(Saved data entries)
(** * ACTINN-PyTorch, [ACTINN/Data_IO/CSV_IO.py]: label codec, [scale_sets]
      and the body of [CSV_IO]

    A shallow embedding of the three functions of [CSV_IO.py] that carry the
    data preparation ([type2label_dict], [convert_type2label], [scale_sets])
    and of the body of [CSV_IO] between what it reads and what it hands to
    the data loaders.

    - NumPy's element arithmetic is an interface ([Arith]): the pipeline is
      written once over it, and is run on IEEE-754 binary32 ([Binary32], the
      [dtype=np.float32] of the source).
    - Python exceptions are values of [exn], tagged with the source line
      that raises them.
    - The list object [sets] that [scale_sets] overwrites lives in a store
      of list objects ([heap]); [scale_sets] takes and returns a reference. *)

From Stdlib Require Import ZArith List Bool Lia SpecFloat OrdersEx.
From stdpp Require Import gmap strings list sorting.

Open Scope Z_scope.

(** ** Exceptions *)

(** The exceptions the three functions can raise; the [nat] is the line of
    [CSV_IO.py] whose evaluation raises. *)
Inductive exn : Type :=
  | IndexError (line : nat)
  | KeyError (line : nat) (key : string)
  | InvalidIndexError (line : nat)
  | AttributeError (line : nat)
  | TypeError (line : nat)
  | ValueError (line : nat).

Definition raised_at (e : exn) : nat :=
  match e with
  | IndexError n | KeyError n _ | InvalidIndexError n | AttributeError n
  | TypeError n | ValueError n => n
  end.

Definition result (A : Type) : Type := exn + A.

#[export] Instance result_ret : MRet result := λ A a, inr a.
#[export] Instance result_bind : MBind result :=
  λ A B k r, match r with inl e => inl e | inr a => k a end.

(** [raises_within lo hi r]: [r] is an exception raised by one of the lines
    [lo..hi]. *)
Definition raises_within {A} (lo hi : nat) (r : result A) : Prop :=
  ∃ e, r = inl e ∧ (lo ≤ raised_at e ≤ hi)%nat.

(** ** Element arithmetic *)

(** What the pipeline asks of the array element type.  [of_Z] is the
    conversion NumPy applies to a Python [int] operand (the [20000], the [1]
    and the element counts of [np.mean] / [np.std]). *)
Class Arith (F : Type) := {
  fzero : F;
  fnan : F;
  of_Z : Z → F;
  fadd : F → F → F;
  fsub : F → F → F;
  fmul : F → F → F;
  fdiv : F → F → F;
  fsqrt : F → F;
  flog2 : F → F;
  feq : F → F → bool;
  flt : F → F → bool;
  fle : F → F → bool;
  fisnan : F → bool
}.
==
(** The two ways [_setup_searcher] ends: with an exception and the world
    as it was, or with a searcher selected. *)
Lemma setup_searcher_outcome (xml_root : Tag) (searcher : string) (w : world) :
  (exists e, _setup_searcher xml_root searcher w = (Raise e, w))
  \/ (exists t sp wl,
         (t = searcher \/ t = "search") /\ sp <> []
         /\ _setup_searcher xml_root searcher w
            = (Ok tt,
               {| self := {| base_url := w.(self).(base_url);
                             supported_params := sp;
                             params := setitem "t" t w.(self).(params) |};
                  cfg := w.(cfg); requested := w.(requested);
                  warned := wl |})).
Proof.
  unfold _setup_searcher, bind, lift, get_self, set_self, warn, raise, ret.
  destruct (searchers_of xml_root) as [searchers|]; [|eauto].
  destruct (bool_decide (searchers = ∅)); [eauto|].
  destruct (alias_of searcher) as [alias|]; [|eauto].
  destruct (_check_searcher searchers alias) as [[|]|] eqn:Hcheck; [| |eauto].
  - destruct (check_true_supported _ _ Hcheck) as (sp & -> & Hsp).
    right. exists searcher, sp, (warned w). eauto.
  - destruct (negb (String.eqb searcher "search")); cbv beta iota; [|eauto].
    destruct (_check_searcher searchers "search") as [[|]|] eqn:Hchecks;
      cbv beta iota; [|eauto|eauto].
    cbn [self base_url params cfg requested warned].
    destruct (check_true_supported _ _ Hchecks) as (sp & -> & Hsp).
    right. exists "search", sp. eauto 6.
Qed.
* * *
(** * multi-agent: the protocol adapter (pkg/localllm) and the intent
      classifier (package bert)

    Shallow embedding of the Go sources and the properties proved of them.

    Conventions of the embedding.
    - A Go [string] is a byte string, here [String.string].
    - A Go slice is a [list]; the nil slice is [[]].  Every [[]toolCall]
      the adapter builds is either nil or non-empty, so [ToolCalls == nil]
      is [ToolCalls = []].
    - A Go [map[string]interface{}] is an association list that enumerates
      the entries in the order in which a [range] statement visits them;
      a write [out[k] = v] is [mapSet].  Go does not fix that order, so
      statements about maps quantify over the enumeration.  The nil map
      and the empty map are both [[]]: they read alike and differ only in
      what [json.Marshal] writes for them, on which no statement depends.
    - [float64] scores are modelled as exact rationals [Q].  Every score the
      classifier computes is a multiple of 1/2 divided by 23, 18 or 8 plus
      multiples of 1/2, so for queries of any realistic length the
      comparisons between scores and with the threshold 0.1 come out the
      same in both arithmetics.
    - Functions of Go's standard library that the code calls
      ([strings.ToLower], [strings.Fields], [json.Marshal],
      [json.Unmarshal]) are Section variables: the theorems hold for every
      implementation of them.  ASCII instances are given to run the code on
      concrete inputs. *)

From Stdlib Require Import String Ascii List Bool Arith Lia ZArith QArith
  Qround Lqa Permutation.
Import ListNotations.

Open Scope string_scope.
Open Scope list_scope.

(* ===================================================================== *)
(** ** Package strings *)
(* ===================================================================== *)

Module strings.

EXERCISE INSTRUCTIONS:
Using the records above, copy word for word the line with "is [ToolCalls = []].", the line with "statements about maps", and every line between them.

TASK OUTPUT:
      is [ToolCalls = []].
    - A Go [map[string]interface{}] is an association list that enumerates
      the entries in the order in which a [range] statement visits them;
      a write [out[k] = v] is [mapSet].  Go does not fix that order, so
      statements about maps quantify over the enumeration.  The nil map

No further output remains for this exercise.